Somebody's pound of flesh rendered up.

Wrinkled with secrets
And hard with the intention to keep them.

Why, from silvery peach-bloom,
From that shallow-silvery wine-glass on a short stem
This rolling, dropping, heavy glovule?

I am thinking, of course, of the peach before I ate it.

Why so velvety, why so voluptuous heavy?
Why hanging with such inordinate weight?
Why so indented?

Why the groove?
Why the lovely, bivalve roundness?
Why the ripple down the sphere?
Why the suggestion of incision?

Why was not my peach round and finished like a billiard ball?
It would have been if man had made it.
Though I've eaten it now.

But it wasn't round and finished like a billiard ball;
And because I say so, you would like to throw something at me.
Here, you can have my peach stone.

D.H. Lawrence 1929

Poetry loves the world, yes!~ And don't you want a peach now? What kind of miracle is this peach? I love the voice in this poem. Sometimes poetry takes itself so seriously. Sometimes people do?

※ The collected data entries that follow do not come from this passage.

(* ===== verification/Secrets.v ===== *)
(** * Environments, their secrets, and hosts

    handler/{environment,host,secrets_check}.go, service/{host,secrets_check}.go,
    secrets/{manager.go,database}, model/{environment,host}.go and the tables of
    store/postgres/{environment,host}.go.

    A handler is a program over the calls it makes to the tables, written as the code is;
    [vstep] interleaves the calls of any number of requests, each of which may fail.  The
    programs are proved one at a time, against what the others may do in between
    ([evolves]), and [vault_safe] puts them together. *)

From Stdlib Require Import Ascii.
From S2P Require Import Prelude GoStr GoCrypto RunStore Outputs Auth Validate Ssh Webhook Config.
Local Open Scope Z_scope.

(** ** Data *)

Record EnvironmentTarget := mkTarget { tg_Type : string; tg_ClusterID : string; tg_Namespace : string; tg_KubeContext : string }.

Record PromotionPolicy := mkPolicy { pp_Strategy : string; pp_RequiredApprovers : Z; pp_AutoPromoteOn : list string }.

(** A nil map of secrets behaves as an empty one everywhere. *)
Record Environment := mkEnv {
  en_ID : string; en_Name : string; en_Order : Z; en_Target : EnvironmentTarget; en_Promotion : PromotionPolicy;
  en_PlainVars : option (gmap string string); en_Secrets : gmap string string; en_SecretKeys : list string;
  en_Variables : option (gmap string string); en_CreatedAt : Z; en_Version : Z
}.

Definition NormalisePlainVars (e : Environment) : Environment :=
  mkEnv (en_ID e) (en_Name e) (en_Order e) (en_Target e) (en_Promotion e)
    (Some (match en_PlainVars e with Some m => m | None => default ∅ (en_Variables e) end)) (en_Secrets e) (en_SecretKeys e) None
    (en_CreatedAt e) (en_Version e).

Definition with_Secrets (m : gmap string string) (e : Environment) : Environment :=
  mkEnv (en_ID e) (en_Name e) (en_Order e) (en_Target e) (en_Promotion e) (en_PlainVars e) m (en_SecretKeys e) (en_Variables e)
    (en_CreatedAt e) (en_Version e).

(** The insertion sort of [Redact]: [k] moves towards the front of the sorted keys. *)
Fixpoint insert_key (k : string) (sorted : list string) : list string :=
  match sorted with
  | [] => [k]
  | x :: rest => if String.ltb x k then x :: insert_key k rest else k :: sorted
  end.

Section redact.
Context `{RO : RangeOrder}.

Definition Redact (e : Environment) : Environment :=
  let keys := foldl (fun sorted k => insert_key k sorted) [] (range_map (en_Secrets e)).*1 in
  mkEnv (en_ID e) (en_Name e) (en_Order e) (en_Target e) (en_Promotion e) (en_PlainVars e) ∅
    (match keys with [] => en_SecretKeys e | _ => keys end) (en_Variables e) (en_CreatedAt e) (en_Version e).
End redact.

It's peach season in Washington. Well, almost the end of peach season. This poem, though, looks very hard at a peach from the 1920s. A peach eighty years ago was as fresh as the peaches I saw today. Humans have loved peaches for a very long time. Where did that long-ago peach go? And its admirer? Interesting that the poem has a line about the circular renewal of matter; the thought, "somebody's pound of flesh offered up" implies that the peach is flesh of other things--animals, grass.

We have all heard that organic matter re-enters the earth, becoming life again. I guess that Lawrence's poem made that idea more real for me--this peach really *was* once, and then it passed. Like the thrown peach stone from one person to another!